Wait. Why is it again libraries "aren't going away?"

--
I've fallen off your lawn, and I can't get up.
Some thoughts by harmonica · 2007-07-16 21:24 · Score: 4, Insightful

I know the project is just starting, but here it goes.

They should republish the raw data the same way Wikipedia and even IMDb does. I for one am not going to contribute to any data collection project that I can't later use myself.

Their schema doesn't differentiate between editions. If I understand it right, that means that for the 3000 existing editions of "Tom Sawyer" released over the years, by different publishers in different countries and languages, the book's description has to be replicated for each one. That can't be good. I don't have a quick solution to this myself. Sometimes (esp. with tech books), a new edition changes content significantly compared to the previous one, sometimes they're exactly the same.

Collecting the cover images is a great service. However, doesn't this infringe on the publisher's copyright? Is this still fair use? What about countries like Germany without fair use laws--will German books still be OK because the data is collected in the USA (I guess)?

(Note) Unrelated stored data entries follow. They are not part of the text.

(** *** Automation *)
Ltac writes_tac :=
  repeat (first
    [ exact I
    | done
    | solve [auto 2 with writes nocore]
    | apply writes_bind; [|intros ?]
    | apply writes_ret | apply writes_throw | apply writes_reads | apply writes_get_destination
    | apply writes_ask | apply writes_note
    | apply writes_act | apply writes_port | apply writes_port_ans; intros ? | apply writes_reserve; intros ? | apply writes_dialled; intros ?
    | apply writes_try; [|intros ?]
    | progress case_match ]).

Ltac goes_step :=
  match goal with
  | |- yields _ (_ ≫= _) => apply yields_bind; intros ?
  | |- yields _ (mret _) => apply yields_ret
  | |- yields _ (throw _) => apply yields_throw
  | |- yields _ _ => solve [auto 8 with goes nocore]
  | |- goes _ (branch _ _) => solve [auto 8 with goes nocore]
  | |- goes _ (Goto _) => solve [unfold goes; auto 8 with goes nocore]
  | |- goes _ _ => exact I
  | _ => progress case_match
  end.

Ltac goes_tac := repeat goes_step.

(** One operation at a time, from the first on. *)
Ltac emits_step :=
  lazymatch goal with
  | |- emits _ (reads _ ≫= _) => apply emits_silent; [apply silent_reads|intros ?]
  | |- emits _ (isTearingDown ≫= _) => apply emits_silent; [apply silent_reads|intros ?]
  | |- emits _ (abandoned ≫= _) => apply emits_silent; [apply silent_reads|intros ?]
  | |- emits _ (get_destination ≫= _) => apply emits_silent; [apply silent_get_destination|intros ?]
  | |- emits _ (ask _ ≫= _) => apply emits_silent; [apply silent_ask|intros ?]
  | |- emits _ (newId ≫= _) => apply emits_silent; [apply silent_ask|intros ?]
  | |- emits _ (note _ ≫= _) => apply emits_silent; [apply silent_note|intros ?]
  | |- emits _ (mret _ ≫= _) => apply emits_silent; [apply silent_ret|intros ?]
  | |- emits _ (act _ ≫= _) => apply emits_act_bind
  | |- emits _ (port _ _ ≫= _) => apply emits_port_bind; [intros ?|intros ?]
  | |- emits _ (port_ans _ _ ≫= _) => apply emits_port_ans_bind; [intros ?|intros ?]
  | |- emits _ (call _ ≫= _) => apply emits_port_bind; [intros ?|intros ?]
  | |- emits _ (execute _ ≫= _) => apply emits_port_bind; [intros ?|intros ?]
  | |- emits _ (mret _) => apply emits_ret
  end.

(** *** The helpers *)
Section Helpers.
Context {W : Type} `{!WalkerWorld W} (cfg : WalkerConfig).
Notation M := (@PlanWalker.M W).

#[local] Hint Extern 3 => exact I : writes.

Lemma writes_execute (P : Action → Prop) v : P (ActVerb v) → writes P (execute v).
Proof. apply writes_port. Qed.

Lemma writes_execute_ (P : Action → Prop) v : P (ActVerb v) → writes P (execute_ v).
Proof. intros. unfold execute_, execute. writes_tac. Qed.

Lemma writes_call (P : Action → Prop) a : P a → writes P (call a).
Proof. apply writes_port. Qed.

Lemma writes_caught (P : Action → Prop) (m : M unit) : writes P m → writes P (caught m).
Proof. intros. unfold caught. writes_tac. Qed.

Lemma writes_abandoned P : writes P abandoned.
Proof. apply writes_reads. Qed.

Lemma writes_tearing P : writes P isTearingDown.
Proof. apply writes_reads. Qed.

Lemma writes_newId P : writes P newId.
Proof. apply writes_ask. Qed.
#[local] Hint Resolve writes_execute writes_execute_ writes_call writes_caught writes_abandoned
  writes_tearing writes_newId : writes.

Lemma writes_ensureAnswered (P : Action → Prop) :
  P (ActVerb VAnswer) → (∀ a, P (ActLeg a)) → writes P (ensureAnswered cfg).
Proof. intros. unfold ensureAnswered. writes_tac. Qed.
#[local] Hint Resolve writes_ensureAnswered : writes.

Lemma writes_announce (P : Action → Prop) media cause :
  P (ActVerb VAnswer) → (∀ a, P (ActLeg a)) → P (ActVerb (VPlay media)) →
  writes P (announceAndHangup cfg media cause).
Proof. intros. unfold announceAndHangup. writes_tac. Qed.

Lemma writes_hangupQuietly (P : Action → Prop) id cause :
  (∀ a, P (ActLeg a)) → writes P (hangupQuietly id cause).
Proof. intros. unfold hangupQuietly. writes_tac. Qed.
#[local] Hint Resolve writes_announce writes_hangupQuietly : writes.

Lemma writes_dial_one (P : Action → Prop) a i b : (∀ a, P (ActLeg a)) → writes P (dial_one cfg a i b).
Proof. intros. unfold dial_one. writes_tac. Qed.

Lemma writes_with_ids P l : writes P (with_ids l).
Proof. induction l as [|a l IH]; cbn [with_ids]; writes_tac. Qed.

Lemma writes_dial_simultaneous (P : Action → Prop) l o b :
  (∀ a, P (ActLeg a)) → writes P (dial_simultaneous cfg l o b).
Proof. intros. unfold dial_simultaneous. writes_tac. apply writes_with_ids. Qed.
#[local] Hint Resolve writes_dial_one writes_dial_simultaneous : writes.

Lemma writes_dialSequential (P : Action → Prop) l stop :
  (∀ a, P (ActLeg a)) → (∀ ms, P (ActDelay ms)) → writes P (dialSequential cfg l stop).
Proof.
  intros. unfold dialSequential. generalize 0 TimedOut. induction l as [|a l IH]; intros;
    cbn [dial_sequential]; writes_tac.
Qed.
#[local] Hint Resolve writes_dialSequential : writes.
End Helpers.

#[export] Hint Extern 3 => exact I : writes.
#[export] Hint Resolve writes_execute writes_execute_ writes_call writes_caught writes_abandoned
  writes_tearing writes_newId writes_ensureAnswered writes_announce writes_hangupQuietly
  writes_dial_one writes_dial_simultaneous writes_dialSequential : writes.
End WalkLogic.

Add a feature to upload book descriptions as XML. Suggest a DTD. I have a list of my book collection stored as an XML file, so have others (maybe not natively, but book collection management software usually has an export function). It should be possible to automate the process of adding book information already stored in some digital format.

There should be some category system to pick from. Some may put Tom sawyer into "Novel, USA antebellum", others into "Novel, USA 19th century".

Somehow connect this to Wikipedia. The more prominent books have article pages. Maybe data could be retrieved from it as well. There are currently Tom Sawyer articles in 16 or so languages.

The edit page should group items better: stuff everyone understands (year published, title) first, then those things only specialists know.

The edit page's descriptors shouldn't be images but text which links to an explanation page for the same reason. BISAC? LCCN? UCC13? I know, I can find out what those are with a search engine, but I shouldn't have to.

Prepare for i18n. I guess LCCN is a library of congress code number? Those types of libraries exist in other countries, too. Each book can have a gazillion codes. Make this another tuple in the database: (book_id, code_id, code_value) instead of (book_id, lcc_id, isbn10, isbn13, 10 other codes in the same record).

Also i18n: store language codes with all textual columns. A description is most likely going to be Hungarian for a book published in Hungary in Hungarian.

This complicates the schema a lot. Having very few tables is tempting, but it usually doesn't work well with the real world.